**WORK TO COMPLETE**
Pick every line out of the entries below that holds the string "rankedSample", and report them.

--- EXTRACTED INFORMATION Enclosed Below ---

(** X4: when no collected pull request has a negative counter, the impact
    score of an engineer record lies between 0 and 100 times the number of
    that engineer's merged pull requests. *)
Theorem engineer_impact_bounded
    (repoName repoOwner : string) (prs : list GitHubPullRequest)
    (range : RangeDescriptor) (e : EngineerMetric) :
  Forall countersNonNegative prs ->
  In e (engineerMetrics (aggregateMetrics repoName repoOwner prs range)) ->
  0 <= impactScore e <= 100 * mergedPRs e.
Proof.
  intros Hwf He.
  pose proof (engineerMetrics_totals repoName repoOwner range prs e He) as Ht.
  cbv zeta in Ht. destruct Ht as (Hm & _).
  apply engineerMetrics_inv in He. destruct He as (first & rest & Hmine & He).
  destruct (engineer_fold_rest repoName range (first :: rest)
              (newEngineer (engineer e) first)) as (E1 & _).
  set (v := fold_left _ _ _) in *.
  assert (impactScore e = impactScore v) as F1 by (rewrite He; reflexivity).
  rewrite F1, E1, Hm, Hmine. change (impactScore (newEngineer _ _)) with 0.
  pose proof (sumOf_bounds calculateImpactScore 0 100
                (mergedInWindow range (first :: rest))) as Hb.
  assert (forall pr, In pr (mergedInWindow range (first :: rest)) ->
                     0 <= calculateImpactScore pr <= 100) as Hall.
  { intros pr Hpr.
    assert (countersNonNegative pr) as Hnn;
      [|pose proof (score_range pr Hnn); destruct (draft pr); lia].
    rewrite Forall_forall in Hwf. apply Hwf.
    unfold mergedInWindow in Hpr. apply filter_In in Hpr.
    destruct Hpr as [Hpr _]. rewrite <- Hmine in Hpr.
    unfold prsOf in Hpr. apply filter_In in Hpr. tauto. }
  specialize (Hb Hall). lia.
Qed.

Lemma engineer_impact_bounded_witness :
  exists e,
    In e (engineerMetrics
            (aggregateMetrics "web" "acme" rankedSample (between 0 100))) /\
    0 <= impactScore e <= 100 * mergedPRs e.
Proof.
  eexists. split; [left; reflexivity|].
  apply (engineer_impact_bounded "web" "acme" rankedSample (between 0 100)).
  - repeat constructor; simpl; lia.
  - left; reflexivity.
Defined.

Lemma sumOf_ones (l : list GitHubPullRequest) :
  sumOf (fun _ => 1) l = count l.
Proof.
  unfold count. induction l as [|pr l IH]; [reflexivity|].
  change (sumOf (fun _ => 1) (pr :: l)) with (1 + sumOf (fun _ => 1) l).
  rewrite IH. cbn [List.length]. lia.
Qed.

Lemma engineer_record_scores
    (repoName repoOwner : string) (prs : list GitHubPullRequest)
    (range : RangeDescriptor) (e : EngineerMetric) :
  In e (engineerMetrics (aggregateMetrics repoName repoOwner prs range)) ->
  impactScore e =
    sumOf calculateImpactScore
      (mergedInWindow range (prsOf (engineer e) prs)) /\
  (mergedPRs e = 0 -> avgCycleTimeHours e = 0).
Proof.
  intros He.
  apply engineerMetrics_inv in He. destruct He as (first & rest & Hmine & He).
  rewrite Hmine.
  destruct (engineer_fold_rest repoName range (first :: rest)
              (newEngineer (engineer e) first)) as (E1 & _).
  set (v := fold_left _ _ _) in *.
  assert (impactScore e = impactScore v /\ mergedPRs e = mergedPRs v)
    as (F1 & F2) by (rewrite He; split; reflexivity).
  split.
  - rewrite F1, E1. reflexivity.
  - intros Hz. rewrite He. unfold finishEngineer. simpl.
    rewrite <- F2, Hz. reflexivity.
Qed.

--- End of Enclosed EXTRACTED INFORMATION ---

**RESULT**
            (aggregateMetrics "web" "acme" rankedSample (between 0 100))) /\
  apply (engineer_impact_bounded "web" "acme" rankedSample (between 0 100)).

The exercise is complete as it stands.